- WHAT YOU WILL DO
Which lines of the records contain the word "brace"? Copy each one.

- EXERCISE MATERIAL
-- Opening Marker --

(** ** [link_level] *)

(** X20: [link_level] keeps the level of the code object. Called right
    after an indentation, it takes that indentation back and writes the
    closing brace, the transition and the opening brace at the level of the
    block, then indents again; unlike [open_level], it writes no newline
    after the opening brace. *)
Theorem link_level_text :
  ∀ (c : CodeObject.t) (transition : string),
    CodeObject.tablevel (CodeObject.link_level c transition)
    = CodeObject.tablevel c
    ∧ CodeObject.link_level (CodeObject.inc_level c) transition
      = CodeObject.inc_level
          (CodeObject.lshift c ("} " +:+ transition +:+ " {")).
Proof.
  intros c transition. split.
  - unfold CodeObject.link_level, CodeObject.inc_level, CodeObject.lshift,
      CodeObject.dec_level.
    destruct (decide _); simpl; lia.
  - unfold CodeObject.link_level. by rewrite dec_inc_level.
Qed.

(** ** Gappa code objects *)

(** X21: the text of a Gappa code object never holds a variable
    declaration: when the variable table of its scope is an object of its
    own, declaring a variable changes nothing of what [get] returns,
    whatever its flags. *)
Theorem gappa_get_declares_no_variable :
  ∀ (σ : store) (g : GappaCodeObject.t) code_generator
    (static_cst static_table skip_function : bool) var_name (var_object : obj),
    let m := CodeObject.symbol_table (GappaCodeObject.code g) in
    MultiSymbolTable.variable_table m
    ∉ [ MultiSymbolTable.constant_table m; MultiSymbolTable.function_table m;
        MultiSymbolTable.protected_table m; MultiSymbolTable.table_table m ] →
    GappaCodeObject.get
      (MultiSymbolTable.declare_var_name σ m var_name var_object) g
      code_generator static_cst static_table skip_function
    = GappaCodeObject.get σ g code_generator static_cst static_table
        skip_function.
Proof.
  intros σ g cg sc st sf name o m Hown.
  unfold GappaCodeObject.get. fold m.
  rewrite (generate_declarations_agree σ); [done|].
  intros tag Hex. unfold MultiSymbolTable.declare_var_name.
  apply deref_update_ne. intros Heq. apply Hown.
  rewrite !elem_of_cons.
  destruct tag; simpl in Heq; [tauto|tauto| |tauto|tauto].
  exfalso. apply Hex. rewrite !elem_of_app, !elem_of_cons. tauto.
Qed.

Lemma gappa_get_declares_no_variable_witness :
  let s0 := GappaCodeObject.init ∅ in
  let m := CodeObject.symbol_table (GappaCodeObject.code s0.2) in
  let σ' := MultiSymbolTable.declare_var_name s0.1 m "x" 1 in
  GappaCodeObject.get σ' s0.2 assign_generator false false true
  = GappaCodeObject.get s0.1 s0.2 assign_generator false false true
  ∧ CodeObject.get σ' (GappaCodeObject.code s0.2) (VersionInfo "1" "0")
      assign_generator false false false true
    ≠ CodeObject.get s0.1 (GappaCodeObject.code s0.2) (VersionInfo "1" "0")
        assign_generator false false false true.
Proof.
  intros s0 m σ'. split.
  - apply gappa_get_declares_no_variable.
    intros Hin. rewrite !elem_of_cons, elem_of_nil in Hin.
    vm_compute in Hin. lia.
  - vm_compute. discriminate.
Defined.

-- Closing Marker --

- TASK RESULT
    closing brace, the transition and the opening brace at the level of the
    after the opening brace. *)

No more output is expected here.